7.22 Join query on large data table and large dimension table

 

Perform a join query on two large data tables and an ordered bin file.
Calculate the total sales quantity of each product in January of the year 2014 based on the associated Order table, Detail table and Product table. The Order table and Detail table are very large, and Product table is a bin file ordered by ID.

imagepng

SPL has cs.joinx() function to perform such a join, where the bin file must be ordered by the joining field.

SPL script:

A
1 =file(“Detail.btx”).cursor()
2 =file(“Order.btx”).cursor().select(year(Date)==2014 && month(Date)==1)
3 =file(“Product.btx”)
4 =A1.joinx@i(ID,A2:ID)
5 =A4.joinx(ProductID,A3:ID,Name:ProductName)
6 =A5.groups(ProductName; count(~):Count)

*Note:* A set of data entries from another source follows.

(** X3.  Whatever [getVestingProgress] returns lies between 0 and 100; it is 100
    only for an existing record that is revoked or whose schedule has ended, so
    in the linear part it is at most 99; and for a record that is not revoked
    it does not decrease with time. *)
Theorem progress_is_a_percentage :
  (forall l now p,
     0 <= cliffDuration l -> Single.getVestingProgress l now = Ok p ->
     0 <= p <= 100 /\
     (p = 100 ->
      totalAmount l <> 0 /\
      (revoked l = true \/ startTime l + vestingDuration l <= now))) /\
  (forall l t1 t2 p1 p2,
     0 <= cliffDuration l -> revoked l = false -> t1 <= t2 ->
     Single.getVestingProgress l t1 = Ok p1 ->
     Single.getVestingProgress l t2 = Ok p2 -> p1 <= p2) /\
  (forall (lk : gmap Z LockupInfo) b now p,
     let l := PerAddress.lockup_at lk b in
     0 <= cliffDuration l -> PerAddress.getVestingProgress lk b now = Ok p ->
     0 <= p <= 100 /\
     (p = 100 ->
      totalAmount l <> 0 /\
      (revoked l = true \/ startTime l + vestingDuration l <= now))) /\
  (forall (lk : gmap Z LockupInfo) b t1 t2 p1 p2,
     let l := PerAddress.lockup_at lk b in
     0 <= cliffDuration l -> revoked l = false -> t1 <= t2 ->
     PerAddress.getVestingProgress lk b t1 = Ok p1 ->
     PerAddress.getVestingProgress lk b t2 = Ok p2 -> p1 <= p2).
Proof.
  split; [| split; [| split]].
  - intros l now p Hcliff Hp. apply single_getVestingProgress_inv in Hp as ->.
    destruct (progress_spec_range l now Hcliff) as [Hb Hfull].
    split; [exact Hb |]. intros H100. apply Hfull in H100 as (Htot & Hwhy).
    split; [exact Htot |]. tauto.
  - intros l t1 t2 p1 p2 Hcliff Hrev Ht Hp1 Hp2.
    apply single_getVestingProgress_inv in Hp1 as ->.
    apply single_getVestingProgress_inv in Hp2 as ->.
    apply progress_spec_mono; assumption.
  - intros lk b now p l Hcliff Hp. apply peraddress_getVestingProgress_inv in Hp as ->.
    fold l. destruct (progress_spec_range l now Hcliff) as [Hb Hfull].
    split; [exact Hb |]. intros H100. apply Hfull in H100 as (Htot & Hwhy).
    split; [exact Htot |]. tauto.
  - intros lk b t1 t2 p1 p2 l Hcliff Hrev Ht Hp1 Hp2.
    apply peraddress_getVestingProgress_inv in Hp1 as ->.
    apply peraddress_getVestingProgress_inv in Hp2 as ->.
    apply progress_spec_mono; assumption.
Qed.

Lemma progress_is_a_percentage_witness :
  (Single.getVestingProgress small_lockup 1700000250 = Ok 25 /\
   Single.getVestingProgress small_lockup 1700000750 = Ok 75 /\
   0 <= 25 <= 100 /\ 25 <= 75) /\
  (PerAddress.getVestingProgress (<[7 := small_lockup]> ∅) 7 1700000250 = Ok 25 /\
   PerAddress.getVestingProgress (<[7 := small_lockup]> ∅) 7 1700000750 = Ok 75 /\
   0 <= 25 <= 100 /\ 25 <= 75).
Proof.
  destruct progress_is_a_percentage as (Hs & Hsm & Hp & Hpm).
  split.
  - split; [reflexivity |]. split; [reflexivity |]. split.
    + apply (Hs small_lockup 1700000250 25); [cbn; lia | reflexivity].
    + apply (Hsm small_lockup 1700000250 1700000750 25 75);
        [cbn; lia | reflexivity | lia | reflexivity | reflexivity].
  - split; [reflexivity |]. split; [reflexivity |]. split.
    + pose proof (Hp (<[7 := small_lockup]> ∅) 7 1700000250 25) as H.
      cbv zeta in H. rewrite lockup_at_insert_eq in H.
      apply H; [cbn; lia | reflexivity].
    + pose proof (Hpm (<[7 := small_lockup]> ∅) 7 1700000250 1700000750 25 75) as H.
      cbv zeta in H. rewrite lockup_at_insert_eq in H.
      apply H; [cbn; lia | reflexivity | lia | reflexivity | reflexivity].
Defined.

(** ** The three views agree on the end of the schedule *)

Lemma vested_spec_full l now :
  0 < totalAmount l -> revoked l = false ->
  0 <= cliffDuration l <= vestingDuration l ->
  (vested_spec l now = totalAmount l <-> startTime l + vestingDuration l <= now).
Proof.
  intros Htot Hrev Hcv. unfold vested_spec. rewrite Hrev.
  destruct (Z.eqb_spec (totalAmount l) 0); [lia |].
  destruct (Z.ltb_spec now (startTime l + cliffDuration l)); [lia |].
  destruct (Z.leb_spec (startTime l + vestingDuration l) now); [tauto |].
  pose proof (linear_lt_total (totalAmount l) (now - startTime l) (vestingDuration l)).
  lia.
Qed.

(** X4.  For an existing record that is not revoked, [vestedAmount] is the total,
    [getVestingProgress] is 100 and [getRemainingVestingTime] is 0 at exactly
    the same times: from [startTime + vestingDuration] on. *)
Theorem views_agree_on_the_end_of_the_schedule :
  (forall l now,
     Single.well_typed l -> Single.schedule_fits l ->
     totalAmount l <> 0 -> revoked l = false ->
     cliffDuration l <= vestingDuration l -> 0 <= now <= UINT256_MAX ->
     let ended := startTime l + vestingDuration l <= now in
     (Single._vestedAmount l now = Ok (totalAmount l) <-> ended) /\
     (Single.getVestingProgress l now = Ok 100 <-> ended) /\
     (Single.getRemainingVestingTime l now = Ok 0 <-> ended)) /\
  (forall (lk : gmap Z LockupInfo) b now,
     let l := PerAddress.lockup_at lk b in
     PerAddress.well_typed l -> PerAddress.schedule_fits l ->
     totalAmount l <> 0 -> revoked l = false ->
     cliffDuration l <= vestingDuration l <= MAX_VESTING_DURATION -> 0 <= now ->
     let ended := startTime l + vestingDuration l <= now in
     (PerAddress._vestedAmount lk b now = Ok (totalAmount l) <-> ended) /\
     (PerAddress.getVestingProgress lk b now = Ok 100 <-> ended) /\
     (PerAddress.getRemainingVestingTime lk b now = Ok 0 <-> ended)).
Proof.
  split.
  - intros l now Htyped Hfits Htot Hrev Hcv Hnow ended. subst ended.
    assert (Hpos : 0 < totalAmount l) by (widths; lia).
    assert (Hcliff : 0 <= cliffDuration l) by (widths; lia).
    split; [| split].
    + rewrite single_vestedAmount_spec by assumption.
      rewrite <- (vested_spec_full l now) by (auto; lia).
      split; [intros H; inversion H; reflexivity | intros ->; reflexivity].
    + rewrite single_getVestingProgress_spec by assumption.
      destruct (progress_spec_range l now Hcliff) as [_ Hfull].
      split.
      * intros H. inversion H as [H100]. apply Hfull in H100 as (_ & [Hc | Hc]);
          [congruence | lia].
      * intros Hend. f_equal. apply Hfull. split; [exact Htot |]. right. lia.
    + destruct (single_getRemainingVestingTime_returns l now) as [rem Hrem];
        [widths; lia |].
      destruct (single_getRemainingVestingTime_inv l now rem Hrem) as [Hzero _].
      rewrite Hrem. split.
      * intros H. inversion H as [H0]. apply Hzero in H0 as [Hc | [Hc | Hc]];
          [contradiction | congruence | exact Hc].
      * intros Hend. f_equal. apply Hzero. tauto.
  - intros lk b now l Htyped Hfits Htot Hrev Hcv Hnow ended. subst ended.
    assert (Hpos : 0 < totalAmount l) by (widths; lia).
    assert (Hcliff : 0 <= cliffDuration l) by (widths; lia).
    split; [| split].
    + split.
      * intros Hv. apply peraddress_vestedAmount_inv in Hv. fold l in Hv.
        apply (vested_spec_full l now); auto; lia.
      * intros Hend.
        rewrite peraddress_vestedAmount_spec; fold l; auto; [| lia].
        f_equal. apply vested_spec_full; auto; lia.
    + rewrite peraddress_getVestingProgress_spec; fold l; auto; [| lia].
      destruct (progress_spec_range l now Hcliff) as [_ Hfull].
      split.
      * intros H. inversion H as [H100]. apply Hfull in H100 as (_ & [Hc | Hc]);
          [congruence | lia].
      * intros Hend. f_equal. apply Hfull. split; [exact Htot |]. right. lia.
    + destruct (peraddress_getRemainingVestingTime_returns lk b now) as [rem Hrem];
        [fold l; widths; lia |].
      destruct (peraddress_getRemainingVestingTime_inv lk b now rem Hrem) as [Hzero _].
      fold l in Hzero. rewrite Hrem. split.
      * intros H. inversion H as [H0]. apply Hzero in H0 as [Hc | [Hc | Hc]];
          [contradiction | congruence | exact Hc].
      * intros Hend. f_equal. apply Hzero. tauto.
Qed.

Lemma views_agree_on_the_end_of_the_schedule_witness :
  (Single._vestedAmount small_lockup 1700001000 = Ok 1000 <->
   1700000000 + 1000 <= 1700001000) /\
  (PerAddress.getRemainingVestingTime (<[7 := small_lockup]> ∅) 7 1700000999 = Ok 0 <->
   1700000000 + 1000 <= 1700000999).
Proof.
  destruct views_agree_on_the_end_of_the_schedule as (Hs & Hp).
  split.
  - destruct (Hs small_lockup 1700001000) as (Hv & _ & _);
      [concrete | concrete | concrete | reflexivity | concrete | concrete | exact Hv].
  - pose proof (Hp (<[7 := small_lockup]> ∅) 7 1700000999) as H.
    cbv zeta in H. rewrite lockup_at_insert_eq in H.
    destruct H as (_ & _ & Hr);
      [concrete | concrete | concrete | reflexivity | concrete | concrete | exact Hr].
Defined.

A1 Create cursor on Detail table.
A2 Create cursor for Order table records in January of the year 2014.
A3 Create a bin file object on Product table.
A4 cs.joinx() function uses @i option to perform a filtering join.
A5 Use cs.joinx() function to join Detail table and Product table on ID.
A6 Group A5’s records by product and count number of sold pieces for each product.

Execution result:

ProductName Count
Milk 32
Coffee 60